---------- Data to examine ----------
(** And so does a site with no segment, or several, within the tolerance. *)
Lemma site_body_after_unresolved (fuel : nat) (sites : list Site)
    (stream_lyr : string) (tolerance : Tol) (s : Z) (site : Site)
    (fields : list string) (streams sel : list Segment) (w : World)
    (rows : list Row) :
  List.filter (fun p => (site_OBJECTID p =? s)%Z) sites = [site] ->
  layers w !! stream_lyr = Some (StreamLayer fields streams sel) ->
  validated fields ->
  name_from (rng w) (rng_pos w) 7 <> stream_lyr ->
  stream_lyr <> "start"%string ->
  out_fc w = Some rows ->
  length (nearest streams site tolerance) <> 1 ->
  exists w' : World,
    site_body fuel sites stream_lyr tolerance s w = (Ok None, w') /\
    out_fc w' = Some (rows ++ [(PyFalse, replace_spaces (site_Sites site))]).
Proof.
  intros Hsel Hl Hv Hne Hst Ho Hn.
  assert (Hl' : layers (at_trace_call s site w) !! stream_lyr =
                Some (StreamLayer fields streams sel)).
  { unfold at_trace_call. simpl. rewrite lookup_insert_ne by exact Hne. exact Hl. }
  apply (site_body_writes_what_the_trace_returns _ _ _ _ _ _ _ _ _ _ Hsel
           (find_unresolved fuel _ _ tolerance _ _ _ _ _
              (ready_at_trace_call _ _ _ _ s site _ Hl Hv Hne Hst) Hl' Hn)).
  exact Ho.
Qed.

(** A site whose chain ends where nothing leaves: the exception leaves the
    loop body, and with it the loop and [Main]. *)
Lemma site_body_at_sink (fuel : nat) (sites : list Site)
    (stream_lyr : string) (tolerance : Tol) (s : Z) (site : Site)
    (fields : list string) (streams sel : list Segment) (s0 : Segment)
    (path : list Segment) (lens : list F) (w : World) (rest : list Z) :
  List.filter (fun p => (site_OBJECTID p =? s)%Z) sites = [site] ->
  layers w !! stream_lyr = Some (StreamLayer fields streams sel) ->
  validated fields ->
  name_from (rng w) (rng_pos w) 7 <> stream_lyr ->
  stream_lyr <> "start"%string ->
  nearest streams site tolerance = [s0] ->
  same_order_chain streams (StrahlerOr s0) s0 path ->
  successor streams (last_visited s0 path) = None ->
  length path < fuel ->
  map Shape_Length path = map Some lens ->
  (path <> [] -> has_field "Shape_Length" fields = true) ->
  exists w' : World,
    for_sites fuel sites stream_lyr tolerance (s :: rest) w =
    (Raise (KeyError "StrahlerOr"), w') /\
    out_fc w' = out_fc w.
Proof.
  intros Hsel Hl Hv Hne Hst Hn Hch Hs Hfuel Hlens Hf.
  destruct (trace_to_sink _ _ tolerance _ _ _ _ _ _ fuel
              (ready_at_trace_call _ _ _ _ s site _ Hl Hv Hne Hst) Hn Hch Hs Hfuel
              (lengths_read_at_trace_call _ _ _ _ s site _ _ _ Hl Hne Hlens Hf))
    as (w1 & Hfind & _ & Hout & _).
  exists w1. simpl for_sites.
  rewrite (bind_Raise _ _ _ w1 (KeyError "StrahlerOr")).
  - split; [reflexivity|]. rewrite Hout. unfold at_trace_call. simpl.
    destruct (after_draws_fields 7 (log (MsgSelectionQuery s) (log MsgSelectingSite w)))
      as (_ & o & _).
    exact o.
  - rewrite (site_body_calls_trace _ _ _ _ _ _ _ Hsel).
    apply bind_Raise. exact Hfind.
Qed.

(** ** Two runs side by side *)

Lemma sim_bind {A B} (P : World -> World -> Prop) (m1 m2 : M A)
    (Q : A -> A -> World -> World -> Prop) (k1 k2 : A -> M B)
    (Q' : B -> B -> World -> World -> Prop) :
  sim P m1 m2 Q ->
  (forall a1 a2, sim (Q a1 a2) (k1 a1) (k2 a2) Q') ->
  sim P (bind m1 k1) (bind m2 k2) Q'.
Proof.
  intros Hm Hk w1 w2 HP. specialize (Hm w1 w2 HP). unfold bind.
  destruct (m1 w1) as [[a1|e1|] w1'], (m2 w2) as [[a2|e2|] w2'];
    try contradiction; try exact Hm.
  apply Hk. exact Hm.
Qed.
Definition onRegister (currentUser : option Identity) : Task :=
  Call storage_balance_bounds (fun r =>
  match r with
  | Throw e => Fail (Js e)
  | Normal balance_bounds =>
      match currentUser with
      | None => Fail (Js TypeError)
      | Some u =>
          match BigJs.parse (min balance_bounds) with
          | None => Fail InvalidNumber
          | Some d =>
              Call (storage_deposit (accountId u) true App.BOATLOAD_OF_GAS
                                    (toFixed d))
                   (thenLog "Successfully registered.")
          end
      end
  end).

(** [donation] is the value of the number input of Donate.jsx. *)
Definition onDonate (donation : jsstring) : Task :=
  Step preventDefault
    (Step disableFieldset
       match BigJs.parse donation with
       | None => Fail InvalidNumber
       | Some d =>
           Call (donate App.BOATLOAD_OF_GAS (toFixed (times d (tenTo 24))))
                (thenLog "Successfully donated.")
       end).

End Handlers.

(** ** Sample forms and ledgers for the handlers *)

Module Fixtures.
Import Js Model.

Definition cleanup : Handlers.PublishForm :=
  Handlers.mkPublishForm (lit "Beach cleanup") (lit "Ten bags")
                         (lit "https://example.org/beach.gif").

Definition blank : Handlers.Page := Handlers.mkPage false false [] [].

(** A ledger that accepts every call and asks 0.00125 NEAR for storage. *)
Definition accepting : Handlers.Ledger :=
  fun c =>
    match c return completion (Handlers.reply c) with
    | Handlers.storage_balance_bounds =>
        Normal (Handlers.mkBounds (lit "1250000000000000000000") None)
    | Handlers.add_deed _ _ _ _ _ _ => Normal tt
    | Handlers.donate _ _ => Normal tt
    | Handlers.storage_deposit _ _ _ _ => Normal tt
    end.

(** A ledger behind a failing connection. *)
Definition failing : Handlers.Ledger :=
  fun c => Throw (Rejected (lit "Failed to fetch")).

End Fixtures.

Import Js Model.

(** ** Session gating *)

Lemma eqb_eq (a b : jsstring) : eqb a b = true <-> a = b.
Proof.
  revert b; induction a as [|x a IH]; intros [|y b]; simpl;
    try (split; [discriminate | discriminate]); try tauto.
  rewrite andb_true_iff, N.eqb_eq, IH.
  split; [intros [-> ->]; reflexivity | intros H; inversion H; auto].
Qed.

Lemma eqb_refl (a : jsstring) : eqb a a = true.
Proof. apply eqb_eq; reflexivity. Qed.

Lemma routes_dispatch (currentUser : option Identity) (registered : bool)
    (r : App.route) :
  Spec.protected r = true ->
  Spec.branchOf (App.routes currentUser registered r)
  = Some (Spec.branchFor (Spec.sessionState currentUser registered)).
Proof.
  destruct r, currentUser as [u|], registered; simpl; intros H;
    (reflexivity || discriminate H).
Qed.

Lemma fetchRegistered_resolved (contract : Contract) (u : Identity)
    (s : Store) (b : bool) :
  contract (is_registered (accountId u)) = Normal b ->
  exec contract (App.fetchRegistered (Some u)) s
  = (apply (setRegistered b) (record (is_registered (accountId u)) s), Done tt).
Proof. intros H; simpl; rewrite H; reflexivity. Qed.

(** C1.  On every protected route the rendered branch is the three-way
    dispatch on the session: without an identity the sign-in view, whatever
    the registration flag; with an identity whose registration check resolved
    [b], the content view when [b] is true and the register view when it is
    false; and in general the branch of the session state that the identity
    and the flag determine, the same on all four routes. *)
Theorem protected_routes_dispatch_on_session :
  (forall r registered,
      Spec.protected r = true ->
      Spec.branchOf (App.routes None registered r) = Some Spec.SignInBranch)
  /\ (forall (contract : Contract) u s b r,
      Spec.protected r = true ->
      contract (is_registered (accountId u)) = Normal b ->
      let s' := fst (exec contract (App.fetchRegistered (Some u)) s) in
      registered s' = b
      /\ Spec.branchOf (App.routes (Some u) (registered s') r)
         = Some (if b then Spec.ContentBranch else Spec.RegisterBranch))
  /\ (forall r currentUser registered,
      Spec.protected r = true ->
      Spec.branchOf (App.routes currentUser registered r)
      = Some (Spec.branchFor (Spec.sessionState currentUser registered)))
  /\ (forall r r' currentUser registered,
      Spec.protected r = true -> Spec.protected r' = true ->
      Spec.branchOf (App.routes currentUser registered r)
      = Spec.branchOf (App.routes currentUser registered r')).
Proof.
  repeat split.
  - intros r registered H. rewrite routes_dispatch by exact H. reflexivity.
  - rewrite (fetchRegistered_resolved contract u s b H0). reflexivity.
  - rewrite (fetchRegistered_resolved contract u s b H0).
    rewrite routes_dispatch by exact H. simpl. destruct b; reflexivity.
  - intros; apply routes_dispatch; assumption.
  - intros r r' cu reg H H'. rewrite !routes_dispatch by assumption.
    reflexivity.
Qed.

Lemma protected_routes_sample :
  Spec.branchOf (App.routes None true App.publish) = Some Spec.SignInBranch
  /\ Spec.branchOf
       (App.routes (Some Sample.alice)
          (registered
             (fst (exec Sample.ledger (App.fetchRegistered (Some Sample.alice))
                        (App.mount Sample.window0))))
          App.overview)
     = Some Spec.ContentBranch
  /\ Spec.branchOf
       (App.routes (Some Sample.alice)
          (registered
             (fst (exec Sample.unregistered
                        (App.fetchRegistered (Some Sample.alice))
                        (App.mount Sample.window0))))
          App.overview)
     = Some Spec.RegisterBranch
  /\ Spec.branchOf (App.routes (Some Sample.bob) true App.donate)
     = Some (Spec.branchFor (Spec.sessionState (Some Sample.bob) true))
  /\ Spec.branchOf (App.routes (Some Sample.bob) true App.index)
     = Spec.branchOf (App.routes (Some Sample.bob) true App.donate).
Proof.
  destruct protected_routes_dispatch_on_session as (Hnull & Hcheck & Hall & Hsame).
  split; [exact (Hnull App.publish true eq_refl)|].
  split; [exact (proj2 (Hcheck Sample.ledger Sample.alice
                          (App.mount Sample.window0) true App.overview
                          eq_refl eq_refl))|].
  split; [exact (proj2 (Hcheck Sample.unregistered Sample.alice
                          (App.mount Sample.window0) false App.overview
                          eq_refl eq_refl))|].
  split; [exact (Hall App.donate (Some Sample.bob) true eq_refl)|].
  exact (Hsame App.index App.donate (Some Sample.bob) true eq_refl eq_refl).
Defined.
(** * Website-CMS backend: authentication, authorization guard and the
      ownership-scoped page store

    A shallow embedding of [backend/server.js], and of the state and event
    handlers of [cms-frontend/src/App.jsx].  The Express handlers become
    functions from a database state to a response and a new database state;
    the SQLite tables become lists of rows in rowid order; the three external
    libraries ([jsonwebtoken], [bcryptjs] and SQLite's text-to-integer
    coercion of a bound parameter) are interfaces, with one executable
    instance of each at the end of the definitions.

    Modelling conventions.
    - A JSON body field is read at the type the API documents for it: a
      string that may be absent ([option string]).  JavaScript's [!x] is
      [js_not]: true on an absent field and on the empty string.
    - Row ids are unbounded integers ([Z]); [AUTOINCREMENT] hands out
      [seq + 1], where [seq] is the largest id the table ever assigned.
    - The clock is the number of seconds since the epoch, as [jsonwebtoken]
      reads it ([Math.floor(Date.now() / 1000)]).
    - Storage faults other than constraint violations (disk, locking) are not
      modelled; the handlers keep their error branches.
    - The browser application handles one event at a time; its conventions
      are given where it is defined. *)

From Stdlib Require Import ZArith Ascii String.
From Stdlib Require DecimalString.
From stdpp Require Import base decidable option list numbers strings countable.

Open Scope string_scope.
Open Scope Z_scope.

(** ** JavaScript values of the request bodies *)

(** [!x] for an optional string. *)
Definition js_not (x : option string) : bool :=
  match x with
  | None => true
  | Some "" => true
  | Some _ => false
  end.

(** The string a present field holds. *)
Definition str (x : option string) : string := default "" x.

(** [x || ''] for an optional string. *)
Definition or_empty (x : option string) : string :=
  if js_not x then "" else str x.
Lemma list_remove_absent (x : string) (l : list string) :
  x ∉ l -> list_remove x l = Raise ValueError.
Proof.
  induction l as [|y l IH]; [done|]. intros H. apply not_elem_of_cons in H as [Hne Hl].
  simpl. rewrite bool_decide_eq_false_2 by done. by rewrite IH.
Qed.

Lemma list_remove_present (x : string) (l : list string) :
  x ∈ l -> NoDup l ->
  exists l', list_remove x l = Ret l' /\ (x ∉ l') /\
             forall y, y ∈ l' <-> y ∈ l /\ y <> x.
Proof.
  induction l as [|z l IH]; [by intros ?%elem_of_nil|].
  intros Hin Hnd. apply NoDup_cons in Hnd as [Hz Hnd]. simpl.
  case_bool_decide as Hzx.
  - subst z. exists l. split; [done|]. split; [done|].
    intros y. rewrite elem_of_cons. split.
    + intros Hy. split; [by right | congruence].
    + by intros [[->|Hy] Hne].
  - apply elem_of_cons in Hin as [->|Hin]; [done|].
    destruct (IH Hin Hnd) as (l' & -> & Hx & Hl'). exists (z :: l').
    split; [done|]. split.
    + rewrite elem_of_cons. by intros [->|Hx'].
    + intros y. rewrite !elem_of_cons, Hl'. split.
      * intros [->|[Hy Hne]]; [by split; [left|] | by split; [right|]].
      * intros [[->|Hy] Hne]; [by left | by right].
Qed.

(** *** Requests that read leave the real files alone *)

Lemma readlink_state (path : string) (s : state) : (readlink path s).2 = s.
Proof.
  unfold readlink, bind, os_call, ret, gets, raise.
  destruct path as [|c rest]; [done|]. simpl.
  destruct (os_readlink _ _) as [[|d t]|]; simpl; try done.
  by destruct (Ascii.eqb d sep).
Qed.

Lemma trivial_default_frame (s : state) m path r :
  trivial_default (set_permissions s m) path r = trivial_default s path r.
Proof. unfold trivial_default. by rewrite lstat_src_frame. Qed.

Lemma getattr_keeps_trivial (path : string) (s : state) :
  all_trivial s ->
  all_trivial (getattr path s).2 /\
  real (getattr path s).2 = real s /\
  src_path (getattr path s).2 = src_path s.
Proof.
  intros H. destruct ((lstat_src path s).1) as [stats|e] eqn:L.
  - destruct (permissions s !! path) as [r|] eqn:E.
    + by rewrite (getattr_seen _ _ _ _ E L).
    + rewrite (getattr_fresh _ _ _ E L). simpl. split; [|done].
      intros p r. rewrite trivial_default_frame. simpl.
      destruct (decide (p = path)) as [->|Hne].
      * rewrite lookup_insert_eq. intros [= <-].
        unfold trivial_default. rewrite L. by apply bool_decide_eq_true_2.
      * rewrite lookup_insert_ne by done. apply H.
  - by rewrite (getattr_missing _ _ _ L).
Qed.

Lemma session_keeps_trivial (qs : list request) (s : state) :
  all_trivial s ->
  all_trivial (session qs s) /\
  real (session qs s) = real s /\
  src_path (session qs s) = src_path s.
Proof.
  revert s. induction qs as [|q qs IH]; intros s H; [done|].
  simpl.
  assert (Hq : all_trivial (serve q s) /\ real (serve q s) = real s /\
               src_path (serve q s) = src_path s).
  { destruct q; simpl.
    - by apply getattr_keeps_trivial.
    - by rewrite readdir_state.
    - by rewrite readlink_state. }
  destruct Hq as (Hq & Hr & Hp). destruct (IH _ Hq) as (? & ? & ?).
  repeat split; [done | congruence | congruence].
Qed.

Lemma all_trivial_resolve (s : state) : all_trivial s -> records_resolve s.
Proof.
  intros H path r E. specialize (H path r E). unfold trivial_default in H.
  destruct (lstat_src path s).1; [eauto | done].
Qed.

Lemma all_trivial_pruned (s : state) : all_trivial s -> pruned s = ∅.
Proof.
  intros H. apply map_eq. intros path. rewrite pruned_lookup, lookup_empty.
  destruct (permissions s !! path) as [r|] eqn:E; [|done].
  by rewrite (H path r E).
Qed.

Lemma no_trivial_pruned (s : state) :
  (forall path r, permissions s !! path = Some r -> trivial_default s path r = false) ->
  pruned s = permissions s.
Proof.
  intros H. apply map_eq. intros path. rewrite pruned_lookup.
  destruct (permissions s !! path) as [r|] eqn:E; [|done].
  by rewrite (H path r E).
Qed.


(** *** Unmounting *)

Section Lifecycle.
Variable json_load : string -> option (gmap string perms).
Variable json_dump : gmap string perms -> string.
Variable stat_after_write : option stat_result -> string -> stat_result.

Lemma sidecar_written (w : world) (src data : string) :
  sidecar_writable w src ->
  exists w', write_text stat_after_write w (sidecar_path src) data = Ret w'.
Proof.
  intros [[old H]|[Hdir Hfree]].
  - by eapply write_over_file.
  - by apply write_new_sidecar.
Qed.

Lemma destroy_writes_pruned (s : state) :
  records_resolve s ->
  sidecar_writable (real s) (src_path s) ->
  exists w',
    destroy json_dump stat_after_write s = (Ret tt, set_real s w') /\
    path_exists w' (sidecar_path (src_path s)) = true /\
    read_text w' (sidecar_path (src_path s)) = Ret (json_dump (pruned s)).
Proof.
  intros Hres Hw. rewrite (destroy_resolved _ _ _ Hres).
  destruct (sidecar_written _ _ (json_dump (pruned s)) Hw) as [w' Hw'].
  exists w'. unfold os_effect. rewrite Hw'.
  destruct (write_then_read _ _ _ _ _ Hw') as (? & ? & _). done.
Qed.

Lemma init_reads_sidecar (w : world) (src data : string) (m : gmap string perms) :
  path_exists w (sidecar_path src) = true ->
  read_text w (sidecar_path src) = Ret data ->
  json_load data = Some m ->
  __init__ json_load w src = Ret {| real := w; src_path := src; permissions := m |}.
Proof.
  unfold __init__, sidecar_path. by intros -> -> ->.
Qed.

Lemma lstat_src_raises (path : string) (s : state) (e : exn) :
  (lstat_src path s).1 = Raise e ->
  (path = EmptyString /\ e = IndexError) \/
  (path <> EmptyString /\ e = FileNotFoundError).
Proof.
  unfold lstat_src, bind, os_call, lstat, lnode.
  destruct path as [|c rest]; simpl; [intros [= <-]; by left|].
  intros H. right. split; [done|]. revert H.
  case_bool_decide; [by intros [= <-]|].
  destruct (disk _ !! _); [done | by intros [= <-]].
Qed.

(** C4. When every record of the store names a real file and the sidecar
    can be written, [destroy] succeeds and the mapping it persists holds,
    of the records of the store, exactly those that are not trivial
    defaults (uid 0, gid 0 and the mode the real file has at that moment),
    each unchanged, and nothing else. *)
Theorem destroy_prunes_trivial_defaults (s : state) :
  records_resolve s ->
  sidecar_writable (real s) (src_path s) ->
  exists (final_perms : gmap string perms) (w' : world),
    destroy json_dump stat_after_write s = (Ret tt, set_real s w') /\
    read_text w' (sidecar_path (src_path s)) = Ret (json_dump final_perms) /\
    (forall path, permissions s !! path = None -> final_perms !! path = None) /\
    (forall path r stats,
        permissions s !! path = Some r ->
        (lstat_src path s).1 = Ret stats ->
        (uid r = 0 /\ gid r = 0 /\ mode r = st_mode stats ->
         final_perms !! path = None) /\
        (~ (uid r = 0 /\ gid r = 0 /\ mode r = st_mode stats) ->
         final_perms !! path = Some r)).
Proof.
  intros Hres Hw.
  destruct (destroy_writes_pruned s Hres Hw) as (w' & Hd & _ & Hr).
  exists (pruned s), w'. split; [done|]. split; [done|]. split.
  - intros path E. by rewrite pruned_lookup, E.
  - intros path r stats E L. rewrite pruned_lookup, E.
    unfold trivial_default. rewrite L. split; intros H.
    + by rewrite bool_decide_eq_true_2.
    + by rewrite bool_decide_eq_false_2.
Qed.

(** C10. When the store holds a record whose real file is gone,
    [destroy] raises [FileNotFoundError] and leaves everything as it was:
    the sidecar is not written. (The keys of the store are virtual paths,
    none of them the empty string.) *)
Theorem destroy_fails_on_missing_file (s : state) (path : string) (r : perms) :
  permissions s !! path = Some r ->
  (lstat_src path s).1 = Raise FileNotFoundError ->
  permissions s !! EmptyString = None ->
  destroy json_dump stat_after_write s = (Raise FileNotFoundError, s).
Proof.
  intros E L Hkeys. unfold destroy, bind, gets.
  rewrite (destroy_loop_raises s _ ∅ FileNotFoundError); [done| |].
  - apply Exists_exists. exists (path, r). split; [|done].
    by apply elem_of_map_to_list.
  - apply Forall_forall. intros [p q] Hin. apply elem_of_map_to_list in Hin.
    simpl. destruct (lstat_src p s).1 as [stats|e] eqn:Lp; [eauto|].
    right. destruct (lstat_src_raises _ _ _ Lp) as [[-> _]|[_ ->]]; [congruence|done].
Qed.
----------
◆ Problem requirements: From the records above, pull out each line that has "Task".

◆ Solution:
Definition onRegister (currentUser : option Identity) : Task :=
Definition onDonate (donation : jsstring) : Task :=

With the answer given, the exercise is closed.